Big employers might not be raising wages, however small employers either made
it or went broke in the recession (at least here in Canada). I can only really
speak for the construction sector, but this has been the norm here. Bad
companies have thankfully gone under and the companies left are making the
profits.

There's still work there from all the companies that went broke because they
were skirting the margins _before_ the recession, which means the companies
that were doing well before the recession have been riding it out and
absorbing the jobs of others. Right now we can't go fast enough, which is
bizarre this early out of a recession.

------
blahblahblah
Lies, damned lies, and statistics...

There seem to be some serious flaws in their reasoning. First, as others have
noted, it's likely that layoffs disproportionately affected low wage earners.
Pay is a measure of the perceived value of an employee to the organization and
the perceived value of the employee is precisely the criterion most likely to
be used in determining who to lay off/fire. Without raising any individual's
pay, simply laying off low wage earners raises median pay. Second, salaried
employees are doing considerably more work to pick up the slack for all the
positions that have been eliminated. Even if their absolute wages have risen,
it's unlikely that their wages have risen in direct proportion to their
increased productivity. Real wages, in terms of inflation-adjusted wages per
unit of value added by the employee has likely fallen significantly.

------
gojomo
This isn't too surprising; many government mandates and economic factors (such
as runaway health costs) have been raising the cost of employees by a fixed
amount per head.

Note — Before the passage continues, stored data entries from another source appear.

(** X12.  Reconciling the static result with an oracle result that has no
    matches and risk low gives back the static result. *)
Theorem merge_similar_results_empty_oracle (nm : string) :
  _merge_similar_results (_find_similar_static nm)
                         {| matches := []; confusion_risk := "low" |}
  = _find_similar_static nm.
Proof.
  assert (Hm : matches (_merge_similar_results (_find_similar_static nm)
                          {| matches := []; confusion_risk := "low" |})
               = matches (_find_similar_static nm)).
  { rewrite merge_matches_spec, reconcile_matches_dedup. cbn [matches app].
    rewrite dedup_first_id by apply static_matches_lower_NoDup.
    destruct (top5_sorted (flat_map (static_candidate (lower nm))
                                    known_companies)) as [Hlen Hsorted].
    unfold _find_similar_static. cbv zeta. cbn [matches].
    rewrite sort_by_score_desc_id by exact Hsorted.
    apply firstn_all2. exact Hlen. }
  assert (Hr : confusion_risk
                 (_merge_similar_results (_find_similar_static nm)
                    {| matches := []; confusion_risk := "low" |})
               = confusion_risk (_find_similar_static nm)).
  { unfold _merge_similar_results. cbv zeta. cbn [confusion_risk].
    change (risk_order !! "low") with (Some 0%nat).
    destruct (_ <? _)%nat eqn:E; [|reflexivity].
    apply Nat.ltb_lt in E. cbn [default from_option id] in E. lia. }
  destruct (_merge_similar_results _ _) as [ms rk].
  destruct (_find_similar_static nm) as [ms' rk'].
  simpl in Hm, Hr. subst. reflexivity.
Qed.

(** ** Evaluation without the oracle credential *)

Lemma env_truthy_unset (environ : gmap string string) key :
  environ !! key = None \/ environ !! key = Some "" ->
  env_truthy environ key = false.
Proof. unfold env_truthy. intros [->| ->]; reflexivity. Qed.

(** X13.  When ANTHROPIC_API_KEY is unset or empty, no oracle is consulted
    and nothing is printed: [evaluate] stores the static similarity result
    and the perception placeholder, whose mission alignment is 7.0 exactly
    when a non-empty mission is given; in the namecast variant the stored
    similarity result has no matches, risk low and sub-score 100. *)
Theorem evaluate_without_credential (ext : collaborators) (nm : string)
    (mission planned_domain : option string) :
  environ ext !! "ANTHROPIC_API_KEY" = None
  \/ environ ext !! "ANTHROPIC_API_KEY" = Some "" ->
  (exists r,
     evaluate ext nm mission = (Return r, [])
     /\ similar_companies r = _find_similar_static nm
     /\ perception r = placeholder_perception mission)
  /\ (exists r,
        Namecast.evaluate ext nm mission planned_domain = (Return r, [])
        /\ Namecast.similar_companies r
           = {| matches := []; confusion_risk := "low" |}
        /\ (Namecast.similar_companies_score r == 100)%Q
        /\ Namecast.perception r = placeholder_perception mission).
Proof.
  intros Henv. apply env_truthy_unset in Henv. split.
  - unfold evaluate, analyze_perception, find_similar_companies. cbv zeta.
    rewrite Henv. eexists. split; [reflexivity|]. split; reflexivity.
  - unfold Namecast.evaluate, analyze_perception,
      Namecast.find_similar_companies. cbv zeta.
    rewrite Henv. eexists. split; [reflexivity|].
    split; [reflexivity|]. split; reflexivity.
Qed.
(** * Verification of the record storefront front-end

    A shallow embedding of the pure and state-passing parts of the
    storefront (price formatting, IPFS URL resolution, the Buy page, the
    My Records and Store collection views, the Owner page and the record
    card) together with the properties its specification states.

    Conventions.
    - A JavaScript string is the list of its code units.  Code units are
      [ascii] values, so the strings covered are those whose code units are
      below 256.
    - A [bigint] is a [Z]; a value that may be [undefined] or [null] is an
      [option].
    - A computation that may throw returns a [completion]. *)

From Stdlib Require Import ZArith NArith Ascii String.
From stdpp Require Import base numbers option list strings gmap sorting.

Local Open Scope N_scope.
Local Open Scope list_scope.

(** ** JavaScript strings *)

Abbreviation jsstring := (list ascii).

(** String literals are written with Rocq's string notation. *)
Definition lit (s : string) : jsstring := list_ascii_of_string s.
Coercion lit : string >-> list.

(** ** Completions: normal results and thrown errors *)

Inductive JsError : Type :=
  | SyntaxError
  | RangeError
  | TypeError
  | Error (message : jsstring).

Inductive completion (A : Type) : Type :=
  | Normal (a : A)
  | Throw (e : JsError).
Arguments Normal {A} a.
Arguments Throw {A} e.

Definition cbind {A B} (c : completion A) (k : A -> completion B) : completion B :=
  match c with
  | Normal a => k a
  | Throw e => Throw e
  end.

#[global] Instance completion_ret : MRet completion := @Normal.
#[global] Instance completion_bind : MBind completion :=
  fun A B k c => cbind c k.

(** [try { body } catch { handler }] *)
Definition try_catch {A} (body : completion A) (handler : JsError -> completion A)
  : completion A :=
  match body with
  | Normal a => Normal a
  | Throw e => handler e
  end.

(** ** String primitives *)

Module JsString.

Definition code (c : ascii) : N := N_of_ascii c.

(** WhiteSpace and LineTerminator code units below 256: TAB, LF, VT, FF,
    CR, SP and NBSP. *)
Definition is_white_space (c : ascii) : bool :=
  let n := code c in
  (n =? 9) || (n =? 10) || (n =? 11) || (n =? 12) || (n =? 13)
  || (n =? 32) || (n =? 160).

Fixpoint trimStart (s : jsstring) : jsstring :=
  match s with
  | [] => []
  | c :: t => if is_white_space c then trimStart t else s
  end.

Fixpoint trimEnd (s : jsstring) : jsstring :=
  match s with
  | [] => []
  | c :: t =>
      match trimEnd t with
      | [] => if is_white_space c then [] else [c]
      | t' => c :: t'
      end
  end.

(** [String.prototype.trim] *)
Definition trim (s : jsstring) : jsstring := trimEnd (trimStart s).

(** The filler of [padStart]: [fillString], which is not empty, repeated
    and truncated to [fillLen] code units. *)
Definition repeat_truncated (fillString : jsstring) (fillLen : nat) : jsstring :=
  take fillLen (mjoin (replicate fillLen fillString)).

(** [String.prototype.padStart(maxLength, fillString)] *)
Definition padStart (maxLength : nat) (fillString : jsstring) (s : jsstring)
  : jsstring :=
  let stringLength := length s in
  if decide (maxLength <= stringLength)%nat then s
  else match fillString with
       | [] => s
       | _ =>
           let fillLen := (maxLength - stringLength)%nat in
           repeat_truncated fillString fillLen ++ s
       end.

(** [s.replace(/0+$/, "")]: the only match of [0+$] is the maximal run of
    ["0"] code units that ends the string; it is removed. *)
Fixpoint replace_trailing_zeros (s : jsstring) : jsstring :=
  match s with
  | [] => []
  | c :: t =>
      match replace_trailing_zeros t with
      | [] => if Ascii.eqb c "0" then [] else [c]
      | t' => c :: t'
      end
  end.

(** [StringIndexOf(s, searchValue, 0)]: the least index at which
    [searchValue] occurs in [s]; [None] stands for -1. *)
Fixpoint indexOf (searchValue s : jsstring) : option nat :=
  if bool_decide (searchValue `prefix_of` s) then Some O
  else match s with
       | [] => None
       | _ :: t => S <$> indexOf searchValue t
       end.

(** [s.replace(searchValue, replaceValue)] for a string pattern and a
    replacement without [$] patterns: the first occurrence is replaced. *)
Definition replace (searchValue replaceValue s : jsstring) : jsstring :=
  match indexOf searchValue s with
  | None => s
  | Some pos =>
      take pos s ++ replaceValue ++ drop (pos + length searchValue)%nat s
  end.

End JsString.

(** ** BigInt primitives *)

Module JsBigInt.
Import JsString.

(** Value of a digit in a radix up to 36. *)
Definition digit_value (c : ascii) : option N :=
  let n := code c in
  if (48 <=? n) && (n <=? 57) then Some (n - 48)
  else if (97 <=? n) && (n <=? 122) then Some (n - 87)
  else if (65 <=? n) && (n <=? 90) then Some (n - 55)
  else None.

Fixpoint digits_value (radix : N) (s : jsstring) (acc : N) : option N :=
  match s with
  | [] => Some acc
  | c :: t =>
      match digit_value c with
      | Some d => if d <? radix then digits_value radix t (acc * radix + d) else None
      | None => None
      end
  end.

(** One or more digits of the radix. *)
Definition parse_digits (radix : N) (s : jsstring) : option N :=
  match s with
  | [] => None
  | _ => digits_value radix s 0
  end.
(** * x-math: planar geometry values (Coordinate, Size, Rect, Box)

    A shallow embedding of [rect.js], [box.js], [size.js] and
    [coordinate.js].

    The JavaScript sources compute on the language's [number] type,
    binary64.  Every function below is written once, over an interface
    [Number] of the operations the sources use, and read in two ways:

    - over the kernel's binary64 floats, which are JavaScript's numbers with
      their rounding, infinities, NaN and signed zeros: this is the reading
      of the code;
    - over the real numbers [R], where arithmetic is exact.

    What is proved for every [Number] holds of the code.  The comparisons of
    binary64 are those of the integers through [Binary64.rank], so the laws
    of order are proved of the code, for numbers that are not NaN.
    Arithmetic rounds: a law of exact arithmetic is proved of the runs in
    which no operation rounds ([Exact]), where the binary64 run computes the
    values of the real run. *)

From Stdlib Require Import Floats.PrimFloat Floats.SpecFloat Floats.FloatOps
  Floats.FloatAxioms.
From Stdlib Require Import ZArith Lia.
From Stdlib Require Import Reals Lra Bool List.
From stdpp Require Import base option gmap.
Import ListNotations.
(** * Price comparator extension: caches, comparison, reconciliation, search

    A shallow embedding of the parts of the browser extension that its
    specification talks about:

    - the content-script [PerformanceCache] (an LRU store without expiry),
    - the background [PerformanceCache] (LRU store with a time to live),
    - [processAndCompare] (price comparison over IEEE doubles),
    - the [fetchPrices] message handler,
    - vendor reconciliation ([processVendorElements], [highlightVendor]),
    - the search pipeline ([performAdvancedSearch], [performSmartSearch],
      [calculateSimpleSimilarity], [applyCategoryFilters], [applySorting]),
    - the rate limiters [debounce] and [throttle], and [DOMCache],
    - the history, the favorites and the virtual scrolling of
      [SearchManager],
    - [persianToWestern], [extractVendorCodeFromUrl] and
      [extractRatingFromElement],
    - [getVendorData] with its retries, and the product payloads read by
      [fetchSnappfoodData] and [fetchTapsifoodData].

    JavaScript values are modelled as follows.  A [Map] is an association
    list in insertion order with unique keys.  A plain object used as a
    dictionary keyed by integer ids is a [gmap Z]; the objects that
    [processAndCompare] reads and writes are keyed by strings, since the
    code reads the mapping under [parseInt] of a product key and so reaches
    one mapping entry from different keys.  A number that is a price or an
    id of the mapping is a binary64 [float]; [Date.now()] and counters are
    integers.  A string is the list of its UTF-16 code units.  An array that
    is shared between several owners lives in a heap of arrays and is passed
    by reference. *)

From Stdlib Require Import ZArith List Lia Bool Ascii String Floats Uint63 Sorted.
From stdpp Require Import base decidable option list sorting gmap strings.
(** ** When nothing fails *)

Lemma add_message_try_no_faults `{GHashTable, LibC, Parsers} (env : Env)
    (filename : string) (message : GMimeMessage) (s : State) :
  xapian_faults s = [] →
  ∃ s', add_message_try env filename message s = (Ok (), s')
        ∧ xapian_faults s' = [].
Proof.
  intros Hfl. unfold add_message_try. cbv zeta.
  rewrite (bind_ok _ _ _ _ _ (find_thread_ids_quiet _ _ s Hfl)).
  destruct (g_hash_table_get_keys _) as [|k ks].
  - cbn [length Nat.eqb negb]. destruct (message_id_of message) as [id|].
    + destruct (thread_id_generate_spec env s) as (tid & s2 & Hgen & _ & _ & Hfl2 & _).
      rewrite (bind_ok _ _ _ _ _ (bind_ok _ _ _ _ _ Hgen)).
      rewrite Hfl in Hfl2.
      eexists. rewrite (bind_ok _ _ _ _ _ (add_document_quiet _ s2 Hfl2)).
      split; [reflexivity|done].
    + eexists.
      rewrite (bind_ok (mret _) _ s s _ eq_refl).
      rewrite (bind_ok _ _ _ _ _ (add_document_quiet _ s Hfl)).
      split; [reflexivity|done].
  - cbn [length Nat.eqb negb]. rewrite thread_ids_loop_spec.
    eexists.
    rewrite (bind_ok (mret _) _ s s _ eq_refl).
    rewrite (bind_ok _ _ _ _ _ (add_document_quiet _ s Hfl)).
    split; [reflexivity|done].
Qed.

(** X22 ([notmuch_database_add_message]).  A call cannot fail on its own:
    when the file can be opened and the index throws nothing, the call
    returns success, whatever the message and the index are.  It stores one
    document whose data is the file name, writes nothing to stderr, and
    leaves a state in which the next call succeeds as well. *)
Theorem add_message_succeeds `{GHashTable, LibC, Parsers} (env : Env)
    (filename file : string) (s : State) :
  fopen env filename = inr file →
  xapian_faults s = [] →
  ∃ d s', notmuch_database_add_message env filename s
          = (Returned NOTMUCH_STATUS_SUCCESS, s')
          ∧ xapian_db s' = xapian_db s ++ [d]
          ∧ doc_data d = filename
          ∧ stderr s' = stderr s
          ∧ xapian_faults s' = [].
Proof.
  intros Hopen Hfl.
  set (message := g_mime_parser_construct_message file).
  destruct (add_message_try_no_faults env filename message s Hfl) as (s' & Hrun & Hfl').
  exists (document_for env filename message s), s'. split_and!.
  - unfold notmuch_database_add_message. rewrite Hopen. fold message.
    by rewrite Hrun.
  - exact (post_elim_ok _ _ _ _ _ _ (add_message_try_post env filename message s) Hrun).
  - apply document_for_data.
  - exact (post_elim_ok _ _ _ _ _ _ (add_message_try_stderr env filename message s) Hrun).
  - done.
Qed.

Lemma add_message_succeeds_witness :
  let s := Scenario.add_all GLib.table ["a"; "anon"] initial_state in
  ∃ d s', @notmuch_database_add_message GLib.table Scenario.libc Scenario.parsers
            Scenario.env "anon_re_a" s
          = (Returned NOTMUCH_STATUS_SUCCESS, s')
          ∧ xapian_db s' = xapian_db s ++ [d]
          ∧ doc_data d = "anon_re_a"
          ∧ stderr s' = stderr s
          ∧ xapian_faults s' = [].
Proof.
  intros s.
  exact (@add_message_succeeds GLib.table Scenario.libc Scenario.parsers
           Scenario.env "anon_re_a" "anon_re_a" s eq_refl eq_refl).
Defined.

(** ** How often a term is added *)

Lemma wdf_add_value (d : Document) (slot : nat) (value t : string) :
  wdf (add_value d slot value) t = wdf d t.
Proof. done. Qed.

Lemma wdf_new_document (data t : string) :
  wdf (set_data empty_document data) t = 0.
Proof. unfold wdf. cbn [doc_terms set_data empty_document]. by rewrite lookup_empty. Qed.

And technology often offers increasing returns to expertise
and experience rather than headcount.

Thus, if faced with a choice between hiring 5% more employees, or doing other
things (such as capital investments or new incentives) to get 5% more
productivity from existing workers, the latter is becoming more attractive.
Hence, fewer employees -- but employees that are higher-paid and higher-
skilled.

(Many of the things intended to help low-wage and low-skill workers -- minimum
wages, minimum benefits packages, new legal protections -- actually wind up
raising the breakeven point for taking such workers on. Businesses then prefer
other less-labor-intensive strategies to increase production, and the intended
beneficiaries of these policies wind up worse off. But they still keep voting
for the superficially-attractive policies. The bloodletting will continue
until the patient improves!)